WA - Thurston County commissioners adopt Shoreline Master Plan update for Ecology review
Thurston’s Board of County Commissioners adopted the Shoreline Master Program update at a meeting earlier, December 12, 2023.
The Board of County Commissioners approved the adoption of its Shoreline Master Program (SMP) at a regular meeting on December 12.
The BoCC first reviewed the final draft on December 11 with Community Planning & Economic Development (CPED) representatives.
The SMP regulates development and redevelopment in the county’s shoreline areas, including Puget Sound lakes and reservoirs 20 acres or larger, streams with a flow of more than 20 acres per cubic second, and lands within 200 feet of these water bodies known as shorelands, and wetlands, and floodways.
For the past months, the BoCC has been reviewing the SMP. After a series of public hearings, the board held several work sessions to review public comment and revise the draft SMP in preparation of adoption and submittal to the Department of Ecology.
“The county is updating its Shoreline Master Program as required by state law. That project includes both comprehensive and periodic updates to state requirements. The current SMP was adopted in 1990. The final draft was sent to the board last week and published online,” said SMP Project Lead and Senior Planner Andrew Deffobis.
CPED’s review of the SMP update began in 2017; it held 81 work sessions between 2017 and 2022. An in-person open house opened in 2018, and a virtual open house opened around October 2021. The commission issued its recommendation to the BoCC in August 2022, and the board has held at least ten work sessions on the SMP update since. The board held a public hearing in May 2023, followed by multiple work sessions to consider the comments received. The board’s last work session was December 11.
CPED Director Joshua Cummings explained that the purpose of the SMP update is to allow more flexibility in permitting development and to improve environmental safeguards.
“It provides efficiency in the development permitting process, and it brings our environmental protections up to par with current status,” said Cummings. “Whatever action the board decides to take begins the discussion, and then they have the time to review this shoreline master program, and then their approval allows us to update the code.”

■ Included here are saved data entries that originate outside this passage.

(** [find] returns the first match: nothing before it matches. *)
Lemma find_first {A : Type} (f : A -> bool) (l : list A) (x : A) :
  find f l = Some x ->
  exists before after,
    l = (before ++ x :: after)%list /\ f x = true /\
    Forall (fun y => f y = false) before.
Proof.
  induction l as [| a l IH]; simpl; [discriminate |].
  destruct (f a) eqn:Ha.
  - intros [= ->]. exists [], l. repeat split; [exact Ha | constructor].
  - intros Hx. destruct (IH Hx) as (before & after & -> & Hfx & Hbefore).
    exists (a :: before), after. repeat split; [exact Hfx |].
    now constructor.
Qed.

Lemma find_none_iff {A : Type} (f : A -> bool) (l : list A) :
  find f l = None <-> Forall (fun y => f y = false) l.
Proof.
  split.
  - intros H. apply Forall_forall. intros y Hy.
    now apply (find_none f l H).
  - induction 1 as [| a l Ha _ IH]; simpl; [reflexivity |].
    now rewrite Ha.
Qed.

Lemma fold_left_orb (xs : list bool) (x : bool) :
  fold_left (fun prev curr => prev || curr) xs x = x || existsb (fun b => b) xs.
Proof.
  revert x. induction xs as [| y xs IH]; intros x; simpl.
  - now rewrite orb_false_r.
  - rewrite IH. now rewrite orb_assoc.
Qed.

Lemma reduce_or_some_true (xs : list bool) :
  In true xs -> reduce_or xs = Some true.
Proof.
  destruct xs as [| x rest]; [contradiction |].
  intros Hin. simpl. f_equal. rewrite fold_left_orb.
  destruct Hin as [-> | Hin]; [reflexivity |].
  apply orb_true_iff. right. apply existsb_exists. now exists true.
Qed.

(** [Promise.all] over promises that all resolve resolves with their
    values, in order. *)
Lemma Promise_all_of_resolved {A : Type} (vs : list A) :
  Promise_all (map Resolved vs) = Resolved vs.
Proof.
  induction vs as [| v vs IH]; simpl; [reflexivity |]. now rewrite IH.
Qed.

Lemma all_resolved_values {A : Type} (ps : list (Promise A)) :
  Forall (fun p => exists v, p = Resolved v) ps ->
  exists vs, ps = map Resolved vs.
Proof.
  induction 1 as [| p ps [v ->] _ [vs ->]].
  - now exists [].
  - now exists (v :: vs).
Qed.

(** [Promise.all] rejects as soon as one member does. *)
Lemma Promise_all_rejects {A : Type} (ps : list (Promise A)) :
  Exists (fun p => exists e, p = Rejected e) ps ->
  exists e, Promise_all ps = Rejected e.
Proof.
  induction ps as [| p ps IH]; intros Hex; [inversion Hex |].
  destruct p as [v | e]; simpl; [| now exists e].
  inversion Hex as [? ? [e He] | ? ? Hrest]; subst; [discriminate |].
  destruct (IH Hrest) as [e ->]. now exists e.
Qed.

(** ** Readers of the merged set *)

Section Readers.

Variable kLocalBiliographyProviderKey : string.
Variable fuse_search : Searcher.

Lemma allSources_of_sources (this : BibliographyManager) :
  allSources kLocalBiliographyProviderKey this =
  match sources this with
  | Some srcs =>
      if isWritable this then srcs
      else
        filter (fun source => providerKey source =? kLocalBiliographyProviderKey)
          srcs
  | None => []
  end.
Proof. unfold allSources. now destruct (sources this). Qed.

Lemma localSources_of_sources (this : BibliographyManager) :
  localSources kLocalBiliographyProviderKey this =
  match sources this with
  | Some srcs =>
      filter (fun source => providerKey source =? kLocalBiliographyProviderKey)
        srcs
  | None => []
  end.
Proof.
  unfold localSources. rewrite allSources_of_sources.
  destruct (sources this) as [srcs |]; [| reflexivity].
  destruct (isWritable this); [reflexivity | apply filter_same_twice].
Qed.

Lemma In_allSources (this : BibliographyManager)
  (r : BibliographySourceWithCollections) :
  In r (allSources kLocalBiliographyProviderKey this) ->
  exists srcs, sources this = Some srcs /\ In r srcs.
Proof.
  rewrite allSources_of_sources.
  destruct (sources this) as [srcs |]; [| contradiction].
  intros Hr. exists srcs. split; [reflexivity |].
  destruct (isWritable this); [exact Hr |].
  apply filter_In in Hr. tauto.
Qed.

(** X1: The local records do not depend on writability: [localSources] is the
    records of the merged set with the local provider key, whether the
    manager is writable or not, and is all of [allSources] when it is not. *)
Theorem localSources_ignores_writability (this : BibliographyManager) :
  (forall r,
     In r (localSources kLocalBiliographyProviderKey this) <->
     exists srcs,
       sources this = Some srcs /\ In r srcs /\
       providerKey r = kLocalBiliographyProviderKey) /\
  (isWritable this = false ->
   localSources kLocalBiliographyProviderKey this =
   allSources kLocalBiliographyProviderKey this).
Proof.
  split.
  - intros r. rewrite localSources_of_sources.
    destruct (sources this) as [srcs |].
    + rewrite filter_In, String.eqb_eq. split.
      * intros [Hin Hkey]. now exists srcs.
      * intros (srcs' & [= <-] & Hin & Hkey). now split.
    + split; [contradiction |]. now intros (srcs' & [=] & _).
  - intros Hw. rewrite localSources_of_sources, allSources_of_sources, Hw.
    reflexivity.
Qed.

(** X2: [findIdInLocalBibliography] returns a record of the merged set that
    has the given id and the local provider key, and returns nothing exactly
    when the merged set has no such record: a remote record with that id is
    never returned, writable or not. *)
Theorem findIdInLocalBibliography_finds_local (this : BibliographyManager)
  (id' : string) :
  (forall r,
     findIdInLocalBibliography kLocalBiliographyProviderKey this id' = Some r ->
     id r = id' /\ providerKey r = kLocalBiliographyProviderKey /\
     exists srcs, sources this = Some srcs /\ In r srcs) /\
  (findIdInLocalBibliography kLocalBiliographyProviderKey this id' = None <->
   forall srcs r,
     sources this = Some srcs -> In r srcs ->
     providerKey r = kLocalBiliographyProviderKey -> id r <> id').
Proof.
  unfold findIdInLocalBibliography. rewrite localSources_of_sources.
  destruct (sources this) as [srcs |]; simpl.
  - rewrite find_filter. split.
    + intros r Hr. apply find_some in Hr. destruct Hr as [Hin Hr].
      apply andb_true_iff in Hr. destruct Hr as [Hk Hi].
      apply String.eqb_eq in Hk. apply String.eqb_eq in Hi.
      repeat split; try assumption. now exists srcs.
    + rewrite find_none_iff, Forall_forall. split.
      * intros Hnone srcs' r [= <-] Hin Hk Hi.
        specialize (Hnone r Hin).
        apply String.eqb_eq in Hk. apply String.eqb_eq in Hi.
        rewrite Hk, Hi in Hnone. discriminate.
      * intros Hnone r Hin.
        destruct (String.eqb_spec (providerKey r) kLocalBiliographyProviderKey)
          as [Hk | Hk]; [| reflexivity].
        destruct (String.eqb_spec (id r) id') as [Hi | Hi]; [| reflexivity].
        exfalso. exact (Hnone srcs r eq_refl Hin Hk Hi).
  - split; [discriminate |]. split; [discriminate | reflexivity].
Qed.

(** X3: [findDoiInLocalBibliography] returns a record of the merged set whose
    DOI is the given one and whose provider key is the local one, and
    returns nothing exactly when the merged set has no such record; a record
    without a DOI never matches. *)
Theorem findDoiInLocalBibliography_finds_local (this : BibliographyManager)
  (doi : string) :
  (forall r,
     findDoiInLocalBibliography kLocalBiliographyProviderKey this doi = Some r ->
     CSL.DOI (csl r) = Some doi /\
     providerKey r = kLocalBiliographyProviderKey /\
     exists srcs, sources this = Some srcs /\ In r srcs) /\
  (findDoiInLocalBibliography kLocalBiliographyProviderKey this doi = None <->
   forall srcs r,
     sources this = Some srcs -> In r srcs ->
     providerKey r = kLocalBiliographyProviderKey ->
     CSL.DOI (csl r) <> Some doi).
Proof.
  assert (Hdoi : forall r,
            strict_eq_opt (CSL.DOI (csl r)) doi = true <->
            CSL.DOI (csl r) = Some doi).
  { intros r. unfold strict_eq_opt. destruct (CSL.DOI (csl r)) as [d |].
    - rewrite String.eqb_eq. split; [now intros -> | now intros [= ->]].
    - split; discriminate. }
  unfold findDoiInLocalBibliography. rewrite localSources_of_sources.
  destruct (sources this) as [srcs |]; simpl.
  - rewrite find_filter. split.
    + intros r Hr. apply find_some in Hr. destruct Hr as [Hin Hr].
      apply andb_true_iff in Hr. destruct Hr as [Hk Hd].
      apply String.eqb_eq in Hk. apply Hdoi in Hd.
      repeat split; try assumption. now exists srcs.
    + rewrite find_none_iff, Forall_forall. split.
      * intros Hnone srcs' r [= <-] Hin Hk Hd.
        specialize (Hnone r Hin).
        apply String.eqb_eq in Hk. apply Hdoi in Hd.
        rewrite Hk, Hd in Hnone. discriminate.
      * intros Hnone r Hin.
        destruct (String.eqb_spec (providerKey r) kLocalBiliographyProviderKey)
          as [Hk | Hk]; [| reflexivity].
        destruct (strict_eq_opt (CSL.DOI (csl r)) doi) eqn:Hd; [| reflexivity].
        exfalso. apply Hdoi in Hd. exact (Hnone srcs r eq_refl Hin Hk Hd).
  - split; [discriminate |]. split; [discriminate | reflexivity].
Qed.

(** X4: When the manager is not writable, the sources of every provider other
    than the local one are hidden: [sourcesForProvider] and
    [sourcesForProviderCollection] return nothing for its key. *)
Theorem remote_sources_hidden_when_not_writable (this : BibliographyManager)
  (P : string) :
  isWritable this = false ->
  P <> kLocalBiliographyProviderKey ->
  sourcesForProvider kLocalBiliographyProviderKey this P = [] /\
  (forall C,
     sourcesForProviderCollection kLocalBiliographyProviderKey this P C = []).
Proof.
  intros Hw HP.
  assert (Hnone : sourcesForProvider kLocalBiliographyProviderKey this P = []).
  { unfold sourcesForProvider. rewrite allSources_of_sources, Hw.
    destruct (sources this) as [srcs |]; [| reflexivity].
    rewrite filter_twice. apply filter_nil_of_all_false.
    intros r _.
    destruct (String.eqb_spec (providerKey r) kLocalBiliographyProviderKey)
      as [Hk | Hk]; [| reflexivity].
    destruct (String.eqb_spec (providerKey r) P) as [HrP | HrP];
      [| reflexivity].
    exfalso. apply HP. now rewrite <- HrP. }
  split; [exact Hnone |].
  intros C. unfold sourcesForProviderCollection. now rewrite Hnone.
Qed.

According to Deffobis, the SMP is designed to achieve no net loss of ecological function over its implementation, and the SMP update also incorporates three broad policies of the state’s Shoreline Management Act: 1) to protect the environmental resources of state shorelines, 2) to promote public access and enjoyment opportunities, and 3) to give priority to uses that require a shoreline location upon final approval of the SMP Project Lead.